Red Hat, whose enterprise Linux operating system and middleware runs a lot of the world’s enterprise IT systems, nonetheless has stood on the sidelines for several years while the cloud infrastructure folks have been churning out loads of new software.
The reason for this is clear: up to now, the venerable Linux vendor has not had a cloud-specific tool or platform offering, although it already has many of the components needed to do this.
The move that filled the last gap in the company’s catalogue was acquiring a small cloud-building tools maker named Makara last November. As a result, Red Hat expects to move immediately from the sidelines and into the game as a key player in the open-source cloud-app market.
With Makara now in-house, Red Hat has the IP that enables developers to deploy J2EE applications to the cloud that can scale up or down as demand warrants. The Makara toolset is now an integral part of Red Hat’s Cloud Foundations strategy
“What we’re working on at Red Hat is the confluence of open source and platform as a service,” Isaac Roth, former CEO of Makara and now a Red Hat executive, told eWEEK. “On the day of the acquisition, we made our price point free, so that was good – we got a lot more usage as a result. Now we have a few thousand developers using Makara.com.
“These developers are building cloud applications on RH Linux, J2EE and PHP using the Makara tools,” he said. “Details about the new package will be announced on May 3 at the conference.
“We’ve changed our focus slightly at Red Hat,” Roth continued. “We’re now focused on building the best platform as a service (PaaS) for developers that builds on open source. Red Hat’s core of efficiency is developers that build on open source, so we take the open-source projects that are out there and contribute heavily to them, and wrap operational support and certifications packaging around them to create commercial offerings.
“So this is an approach for developers who want to build on open source and like the innovation that comes from open-source platforms: to use the latest frameworks, the latest middleware and the latest pieces being put in because people are contributing them,” he added.
Makara was a standard startup, with proprietary software based on free and open-source software, at the time of the acquisition, Roth said.

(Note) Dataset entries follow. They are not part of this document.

Lemma fold_add_found (to_lower : jstr -> jstr) (refs : list jstr) :
  forall (secs : list PaperSection) (i : nat),
  Forall (fun r => r <> [] /\ trim r = r) refs ->
  find_index (reference_title to_lower) secs = Some i ->
  fold_left (fun acc r => add_reference to_lower r acc) refs secs =
  match refs with
  | [] => secs
  | _ => list_set secs i
           (with_content (nth i secs no_section)
              (join [LF] (match trim (content (nth i secs no_section)) with
                          | [] => refs
                          | t => t :: refs
                          end)))
  end.
Proof.
  induction refs as [|r rest IH]; intros secs i Hok Hf; [reflexivity|].
  inversion Hok as [|? ? [Hn Ht] Hrest]; subst.
  cbn [fold_left]. rewrite (add_reference_found to_lower secs i r Hf).
  pose proof (find_index_lt _ _ _ Hf) as Hlt.
  set (s := nth i secs no_section).
  destruct (appended_content (content s) r rest Hn Ht) as (Ht1 & Hn1 & Hj).
  set (c1 := trim (content s) ++ (if falsy (Some (trim (content s))) then [] else [LF]) ++ r)
    in *.
  assert (Hf1 : find_index (reference_title to_lower) (list_set secs i (with_content s c1))
                = Some i)
    by (rewrite (find_index_list_set _ _ _ _ no_section) by reflexivity; exact Hf).
  rewrite (IH _ i Hrest Hf1).
  destruct rest as [|y rest'].
  - f_equal. f_equal. exact Hj.
  - rewrite nth_list_set by exact Hlt. cbn [content with_content].
    rewrite Ht1, join_lead by exact Hn1. rewrite list_set_twice. unfold with_content. cbn [id title]. apply (f_equal (fun x => list_set secs i (mk_section (id s) (title s) x))). exact Hj.
Qed.
(** * Event-wiring extraction from scene files: [parse_events.py]

    A shallow embedding of [parse_scene] (src/ExampleScenes/parse_events.py)
    and the properties of its two passes.

    Conventions of the embedding.
    - A line is a [string]; a character is a code point below 256.  The
      character classes of Python ([str.isspace], the regex classes [\d] and
      [\w]) are written out for that range.
    - The input is the list [lines] that [f.readlines()] returns.
    - [lines[j]] is [lines !!! j]; every such access of the source is guarded
      by a comparison with [len(lines)], which the embedding keeps.
    - A loop [while j < B: ...; j += 1] whose body cannot change [B] is a
      structural recursion on the number [B - j] of iterations left.  The one
      loop whose cursor is not advanced by a constant, the persistent-calls
      loop ([k = m]), takes a fuel and answers [None] when the fuel runs out.
    - The identifier mapping [gameobjects] is a [gmap string string]. *)

From Stdlib Require Import Ascii String.
From stdpp Require Import base option list gmap strings pretty.

(** ** Python text primitives *)

Module Txt.

(** [str.isspace] on one character. *)
Definition isspace (c : ascii) : bool :=
  let n := nat_of_ascii c in
  ((9 <=? n) && (n <=? 13)) || ((28 <=? n) && (n <=? 32))
  || (n =? 133) || (n =? 160).

(** The regex class [\d] (decimal digits). *)
Definition isdigit (c : ascii) : bool :=
  let n := nat_of_ascii c in (48 <=? n) && (n <=? 57).

(** The regex class [[a-zA-Z]]. *)
Definition isletter (c : ascii) : bool :=
  let n := nat_of_ascii c in
  ((65 <=? n) && (n <=? 90)) || ((97 <=? n) && (n <=? 122)).

(** The regex class [\w]: alphanumeric characters and the underscore. *)
Definition isword (c : ascii) : bool :=
  let n := nat_of_ascii c in
  isdigit c || isletter c || (n =? 95)
  || (n =? 170) || (n =? 178) || (n =? 179) || (n =? 181) || (n =? 185)
  || (n =? 186) || ((188 <=? n) && (n <=? 190))
  || ((192 <=? n) && (n <=? 214)) || ((216 <=? n) && (n <=? 246))
  || (248 <=? n).

(** [s.startswith(p)] *)
Definition startswith (s p : string) : bool := String.prefix p s.

(** [sub in s] *)
Fixpoint contains (sub s : string) : bool :=
  String.prefix sub s
  || match s with
     | EmptyString => false
     | String _ s' => contains sub s'
     end.

(** [s.split(sep)] for a non-empty [sep]: [skip] counts the characters of
    a separator that are still to be passed over, [cur] is the current
    piece, reversed. *)
Fixpoint split_go (sep : string) (skip : nat) (cur : string) (s : string)
  : list string :=
  match s with
  | EmptyString => [String.rev cur]
  | String c s' =>
      match skip with
      | S n => split_go sep n cur s'
      | O =>
          if String.prefix sep s
          then String.rev cur :: split_go sep (String.length sep - 1) "" s'
          else split_go sep 0 (String c cur) s'
      end
  end.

It has been his job during the last five months to bring the cloud-connecting piece to the Red Hat catalogue, which already has the operating system, the middleware (JBoss) and the services to comprise the cloud stack.
“Red Hat now has all the ingredients (for a full-fledged cloud platform),” Roth said. “We are based on the KVM (Kernel-based Virtual Machine), and we have JBoss for the middleware.

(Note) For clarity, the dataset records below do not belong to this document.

(** Modelled from the spec: the constant [preloginTHREADID], not declared
    in this file; section 3 has "THREADID=3". *)
Definition preloginTHREADID : byte := x03.

(** Modelled from the spec: the constant [preloginMARS], not declared in
    this file; section 3 has "MARS=4". *)
Definition preloginMARS : byte := x04.

(** Modelled from the spec: the constant [preloginTERMINATOR], not declared
    in this file; section 3 has "TERMINATOR=0xFF". *)
Definition preloginTERMINATOR : byte := xff.

(** Modelled from the spec: the constant [encryptNotSup], not declared in
    this file; section 8 has the option "ENCRYPTION:[0x02]". *)
Definition encryptNotSup : byte := x02.

(** ** WritePrelogin *)

Definition short_write : error :=
  errors_New "write method didn't write the whole value".

Section Encoder.
Context {W : WritePolicy}.
Variable fields : gmap byte (list byte).

(** Lines 42-58, "writing header": one descriptor per key. *)
Fixpoint write_descriptors (keys : list byte) (offset : Z) : M unit :=
  match keys with
  | [] => mret tt
  | k :: keys' =>
      err ← WriteByte k;
      check err;;
      err ← binary_Write offset;
      check err;;
      let v := field fields k in
      let size := uint16 (Z.of_nat (length v)) in
      err ← binary_Write size;
      check err;;
      write_descriptors keys' (uint16 (offset + size))
  end.

(** Lines 66-75, "writing values". *)
Fixpoint write_values (keys : list byte) : M unit :=
  match keys with
  | [] => mret tt
  | k :: keys' =>
      let v := field fields k in
      r ← Write v;
      check r.2;;
      if negb (r.1 =? length v)%nat then throw short_write
      else write_values keys'
  end.
End Encoder.

Section Prelogin.
Context {W : WritePolicy}.

(** The constant [PacketTypePreLogin] is not declared in this file either,
    and the spec gives the tag no number: it is a parameter. *)
Variable PacketTypePreLogin : byte.

(** Lines 17-24: the initial content of the buffer. *)
Definition header : list byte :=
  [PacketTypePreLogin; x01; x00; x00; x00; x00; x00; x00].

(** Lines 34-79, on the buffer [w]; [order] is the order in which
    [range fields] yields the keys, so that [keys] is [order] before the
    sort.  The slice [pktBytes] shares the memory of the buffer: what is
    sent is the content after the patch. *)
Definition assemble (fields : gmap byte (list byte)) (order : list byte)
    : M (list byte) :=
  let offset := uint16 (5 * Z.of_nat (size fields) + 1) in
  let keys := sort_Sort order in
  write_descriptors fields keys offset;;
  err ← WriteByte preloginTERMINATOR;
  check err;;
  write_values fields keys;;
  pktBytes ← Bytes;
  PutUint16_2 (uint16 (Z.of_nat (length pktBytes)));;
  Bytes.

(** The body of [WritePrelogin] for any option map. *)
Definition WritePreloginFields (conn : Conn)
    (fields : gmap byte (list byte)) (order : list byte)
    : list event * outcome :=
  match assemble fields order header with
  | Err e => ([], Returned (Some e))
  | Panic => ([], Panicked)
  | Ok (pktBytes, _) =>
      let err := (conn pktBytes).2 in
      ([Printf pktBytes; ConnWrite pktBytes], Returned (trace_Wrap <$> err))
  end.
End Prelogin.

(** Lines 26-32: the map literal that the function assigns to [fields]. *)
Definition prelogin_fields : gmap byte (list byte) :=
  <[preloginVERSION := [x00; x00; x00; x00; x00; x00]]>
  (<[preloginENCRYPTION := [encryptNotSup]]>
  (<[preloginINSTOPT := list_byte_of_string "teleport" ++ [x00]]>
  (<[preloginTHREADID := [x00; x00; x00; x00]]>
  (<[preloginMARS := [x00]]> ∅)))).

(** [WritePrelogin(conn)]: the buffer is a [bytes.Buffer]. *)
Definition WritePrelogin (PacketTypePreLogin : byte) (conn : Conn)
    (order : list byte) : list event * outcome :=
  WritePreloginFields (W := bytes_Buffer) PacketTypePreLogin conn
    prelogin_fields order.

(** ** The layout of a packet

    The order on kinds, the bytes that the two loops are meant to append,
    and the fields a reader finds in a packet. *)

Definition byte_le (a b : byte) : Prop := byte_val a ≤ byte_val b.
Definition byte_lt (a b : byte) : Prop := byte_val a < byte_val b.

#[global] Instance byte_lt_dec : RelDecision byte_lt :=
  λ a b, decide (byte_val a < byte_val b).

(** The keys of the map, in the order of [map_to_list]. *)
Definition map_keys (fields : gmap byte (list byte)) : list byte :=
  (map_to_list fields).*1.

(** [len(v)] of the value of kind [k]. *)
Definition value_len (fields : gmap byte (list byte)) (k : byte) : nat :=
  length (field fields k).

(** The concatenated values of [keys]. *)
Definition value_section (fields : gmap byte (list byte)) (keys : list byte)
    : list byte :=
  concat (field fields <$> keys).

(** The descriptor entries of [keys], the first with offset field
    [offset]. *)
Fixpoint descriptor_table (fields : gmap byte (list byte)) (keys : list byte)
    (offset : Z) : list byte :=
  match keys with
  | [] => []
  | k :: keys' =>
      let size := uint16 (Z.of_nat (value_len fields k)) in
      k :: be16 offset ++ be16 size
        ++ descriptor_table fields keys' (uint16 (offset + size))
  end.

(** The sum of the value lengths of [keys]. *)
Definition bytes_of (fields : gmap byte (list byte)) (keys : list byte) : nat :=
  sum_list (value_len fields <$> keys).

(** The running [offset] after the descriptors of [keys]. *)
Fixpoint running_offset (fields : gmap byte (list byte)) (keys : list byte)
    (offset : Z) : Z :=
  match keys with
  | [] => offset
  | k :: keys' =>
      running_offset fields keys'
        (uint16 (offset + uint16 (Z.of_nat (value_len fields k))))
  end.

(** The fields of a packet: descriptor [i] starts at byte [8 + 5 * i]. *)
Definition header_length (pkt : list byte) : option Z := u16_at pkt 2.
Definition descriptor_kind (pkt : list byte) (i : nat) : option byte :=
  pkt !! (8 + 5 * i)%nat.
Definition descriptor_offset (pkt : list byte) (i : nat) : option Z :=
  u16_at pkt (8 + 5 * i + 1).
Definition descriptor_length (pkt : list byte) (i : nat) : option Z :=
  u16_at pkt (8 + 5 * i + 3).

(** The packet for [keys] in this order: patched header, descriptor table,
    terminator, values. *)
Definition layout (PacketTypePreLogin : byte)
    (fields : gmap byte (list byte)) (keys : list byte) : list byte :=
  let body :=
    descriptor_table fields keys (uint16 (5 * Z.of_nat (size fields) + 1))
      ++ preloginTERMINATOR :: value_section fields keys in
  [PacketTypePreLogin; x01]
    ++ be16 (uint16 (Z.of_nat (8 + length body)))
    ++ [x00; x00; x00; x00] ++ body.

(** The sum of the value lengths of the options of kind smaller than [k]. *)
Definition bytes_below (fields : gmap byte (list byte)) (k : byte) : nat :=
  bytes_of fields (filter (λ k', byte_lt k' k) (map_keys fields)).

(** [WritePrelogin], with a [bytes.Buffer], prints [pkt], hands it to the
    connection in one call of [conn.Write] and returns what that call
    reports, wrapped. *)
Definition sends (PacketTypePreLogin : byte) (conn : Conn)
    (fields : gmap byte (list byte)) (order : list byte) (pkt : list byte)
    : Prop :=
  WritePreloginFields (W := bytes_Buffer) PacketTypePreLogin conn fields order
  = ([Printf pkt; ConnWrite pkt], Returned (trace_Wrap <$> (conn pkt).2)).

(** Two connections: one that takes every packet, one that is closed. *)
Definition conn_ok : Conn := λ p, (length p, None).
Definition conn_closed : Conn := λ _, (0%nat, Some (io_error 1)).

(** A buffer that takes at most eight bytes per write and reports the
    count, with no error: a writer that breaks the contract of
    [io.Writer]. *)
Definition short_Buffer : WritePolicy := λ _ p, (length p `min` 8, None)%nat.

(** Code that keeps the eight header bytes in the buffer and does not
    panic. *)
Definition safe {A} (m : M A) : Prop :=
  ∀ buf, (8 ≤ length buf)%nat →
    match m buf with
    | Ok (_, buf') => (8 ≤ length buf')%nat
    | Err _ => True
    | Panic => False
    end.

(** Code whose result is the final buffer. *)
Definition yields_buffer (m : M (list byte)) : Prop :=
  ∀ buf a buf', m buf = Ok (a, buf') → a = buf'.

(** ** Reading a packet

    The repository has no reader of this format; the spec asks for "the
    symmetric inverse of section 3's layout rules". *)

(** Modelled from the spec: the reader of the descriptor table, missing
    from the repository.  After the 8-byte header come 5-byte entries (kind,
    big-endian offset, big-endian length) up to the terminator. *)
Fixpoint parse_descriptors (table : list byte)
    : option (list (byte * nat * nat)) :=
  match table with
  | [] => None
  | k :: rest =>
      if decide (k = preloginTERMINATOR) then Some []
      else
        match rest with
        | oh :: ol :: lh :: ll :: rest' =>
            ds ← parse_descriptors rest';
            Some ((k, Z.to_nat (byte_val oh * 256 + byte_val ol),
                      Z.to_nat (byte_val lh * 256 + byte_val ll)) :: ds)
        | _ => None
        end
  end.

(** Modelled from the spec: the reader of one value, missing from the
    repository: the [len] bytes found [off] bytes after [base].  Section 3
    counts offsets from the start of the packet ([base = 0]), section 4.1
    from the start of the descriptor table ([base = 8]). *)
Definition read_value (base : nat) (pkt : list byte) (d : byte * nat * nat)
    : option (byte * list byte) :=
  let '(k, off, len) := d in
  if (base + off + len <=? length pkt)%nat
  then Some (k, take len (drop (base + off) pkt))
  else None.

(** Modelled from the spec: the decoder of a packet into its option map,
    missing from the repository. *)
Definition decode (base : nat) (pkt : list byte)
    : option (gmap byte (list byte)) :=
  ds ← parse_descriptors (drop 8 pkt);
  kvs ← mapM (read_value base pkt) ds;
  Some (list_to_map kvs).

(** The entries that [parse_descriptors] finds in [descriptor_table]. *)
Fixpoint entries (fields : gmap byte (list byte)) (keys : list byte)
    (offset : Z) : list (byte * nat * nat) :=
  match keys with
  | [] => []
  | k :: keys' =>
      let size := uint16 (Z.of_nat (value_len fields k)) in
      (k, Z.to_nat (uint16 offset), Z.to_nat size)
        :: entries fields keys' (uint16 (offset + size))
  end.

(** Two options, within the bounds of the data model, whose values take
    more than 65535 bytes together. *)
Definition fields_big : gmap byte (list byte) :=
  <[preloginVERSION := replicate (Z.to_nat 65535) x00]>
  (<[preloginENCRYPTION := [x07]]> ∅).

(** ** The methods of [keySlice] (lines 92-96) *)

(** [p[i]] for an [int] index [i]: an index out of range, a negative one
    included, is a run-time panic ([None]). *)
Definition index (p : list byte) (i : Z) : option byte :=
  if i <? 0 then None else p !! Z.to_nat i.

(** [p[i] = v] for an [int] index [i]: the slice after the assignment, or
    a panic ([None]) when the index is out of range. *)
Definition store (p : list byte) (i : Z) (v : byte) : option (list byte) :=
  if (i <? 0) || (Z.of_nat (length p) <=? i) then None
  else Some (<[Z.to_nat i := v]> p).

Module keySlice.

(** [func (p keySlice) Len() int] *)
Definition Len (p : list byte) : Z := Z.of_nat (length p).

(** [func (p keySlice) Less(i, j int) bool]: [p[i] < p[j]]. *)
Definition Less (p : list byte) (i j : Z) : res bool :=
  match index p i with
  | None => Panic
  | Some a =>
      match index p j with
      | None => Panic
      | Some b => Ok (byte_val a <? byte_val b)
      end
  end.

“For example, VMware has no operating system; Citrix has no operating system or no middleware; Microsoft has all the pieces – they’re positioned well but they have had no play at all in platform as a service,” said Roth.

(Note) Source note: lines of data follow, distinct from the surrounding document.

(** * schwarzschild_black_holes: the four-vector header [sbh_vec4.h]

    A shallow embedding of [struct sbh_vec4] and of the four inline
    functions of the header, followed by the properties its specification
    states about them and by further properties of the functions: how they
    compose, what they do to radii that are not finite, and that no product
    overflows.

    Conventions of the embedding

    - a C [double] is an IEEE-754 binary64 datum: a zero, an infinity, a
      NaN or a finite number, each with its sign bit.  The payload of a NaN
      is not modelled;
    - the product of two doubles is the Standard Library's [SFmul] at
      precision 53 and maximal exponent 1024, rounding to nearest, ties to
      even, with every intermediate product rounded to binary64
      (FLT_EVAL_METHOD 0; there is no addition in the header, hence nothing
      to contract).  When the product is a NaN its sign bit is what the
      platform makes it: IEEE 754 does not say, and the functions take the
      rule as a parameter;
    - [sin] and [cos] come from <math.h>, not from this repository: the
      functions take them as parameters;
    - [double dat[4]] is a block of four cells reached through an index;
      an access outside 0..3 has no defined behaviour in C and is a failure
      of the model;
    - a function body is a computation over the one struct object it works
      on, and records each cell it reads or writes, in order. *)

From Stdlib Require Import ZArith List Bool Lia.
From Stdlib Require Import Floats.SpecFloat.
From Stdlib Require Reals Lra.
Import ListNotations.

Local Open Scope Z_scope.

(** ** binary64 *)

Module Double.

Definition prec : Z := 53.
Definition emax : Z := 1024.

(** The binary64 data.  [B754_finite s m e] is [m * 2^e], negated when [s]
    is set. *)
Inductive double : Type :=
| B754_zero (s : bool)
| B754_infinity (s : bool)
| B754_nan (s : bool)
| B754_finite (s : bool) (m : positive) (e : Z).

(** A double without the sign bit of its NaN. *)
Definition to_spec (a : double) : spec_float :=
  match a with
  | B754_zero s => S754_zero s
  | B754_infinity s => S754_infinity s
  | B754_nan _ => S754_nan
  | B754_finite s m e => S754_finite s m e
  end.

(** The double that [x] stands for, [ns] being the sign bit of the NaN. *)
Definition of_spec (ns : bool) (x : spec_float) : double :=
  match x with
  | S754_zero s => B754_zero s
  | S754_infinity s => B754_infinity s
  | S754_nan => B754_nan ns
  | S754_finite s m e => B754_finite s m e
  end.

(** [a * b] on doubles; [nan_sign a b] is the sign bit of the product when
    the product is a NaN. *)
Definition mul (nan_sign : double -> double -> bool) (a b : double) : double :=
  of_spec (nan_sign a b) (SFmul prec emax (to_spec a) (to_spec b)).

(** [-a] on doubles: the sign bit is flipped, that of a NaN too. *)
Definition neg (a : double) : double :=
  match a with
  | B754_zero s => B754_zero (negb s)
  | B754_infinity s => B754_infinity (negb s)
  | B754_nan s => B754_nan (negb s)
  | B754_finite s m e => B754_finite (negb s) m e
  end.

(** [a == b] on doubles. *)
Definition eqb (a b : double) : bool := SFeqb (to_spec a) (to_spec b).

(** The data that are encodings of a binary64 datum. *)
Definition valid (a : double) : bool := valid_binary prec emax (to_spec a).

(** [isfinite]. *)
Definition is_finite (a : double) : bool :=
  match a with
  | B754_zero _ | B754_finite _ _ _ => true
  | B754_infinity _ | B754_nan _ => false
  end.

(** [isnan]. *)
Definition is_nan (a : double) : bool :=
  match a with
  | B754_nan _ => true
  | _ => false
  end.

(** [a] is [+0.0] or [-0.0]. *)
Definition is_zero (a : double) : bool :=
  match a with
  | B754_zero _ => true
  | _ => false
  end.

(** The double nearest to [m * 2^e]. *)
Definition of_scaled (m e : Z) : double :=
  of_spec false (binary_normalize prec emax m e false).

(** An integer literal. *)
Definition of_Z (n : Z) : double := of_scaled n 0.

Definition zero : double := B754_zero false.
Definition one : double := Eval vm_compute in of_Z 1.
Definition infinity : double := B754_infinity false.

(** [DBL_MIN], the least positive normal double, and [DBL_MAX]. *)
Definition DBL_MIN : double := B754_finite false 4503599627370496 (-1074).
Definition DBL_MAX : double := B754_finite false 9007199254740991 971.

(** [DBL_EPSILON], which is [2^-52]. *)
Definition DBL_EPSILON : double := B754_finite false 4503599627370496 (-104).

(** [fabs (a) <= fabs (b)]. *)
Definition fabs_le (a b : double) : bool :=
  SFleb (SFabs (to_spec a)) (SFabs (to_spec b)).

(** [fabs (a) <= 1.0]. *)
Definition fabs_le_one (a : double) : bool := fabs_le a one.

(** [a <= b]. *)
Definition leb (a b : double) : bool := SFleb (to_spec a) (to_spec b).

(** A finite double is a multiple of [2^-1074], the least positive double:
    [ulps a] is that multiple, and 0 on the other doubles. *)
Definition ulps (a : double) : Z :=
  match a with
  | B754_finite s m e =>
      let v := Zpos m * 2 ^ (e + 1074) in if s then - v else v
  | _ => 0
  end.

(** 1.0 in the same unit. *)
Definition ulps_one : Z := 2 ^ 1074.

End Double.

Applications deployed in data centres are not designed to auto-scale, and applications are usually over-provisioned to account for peak loads or reactively provisioned when capacity problems occur.
“Makara enables applications to automatically scale down and up, so the consumption of resources happens in an on-demand fashion,” Roth said. “That’s the kind of control we bring to the table. When we come out with our offering, it will put Red Hat on the (cloud) map, and in a pretty good position with the cloud and open-source community.”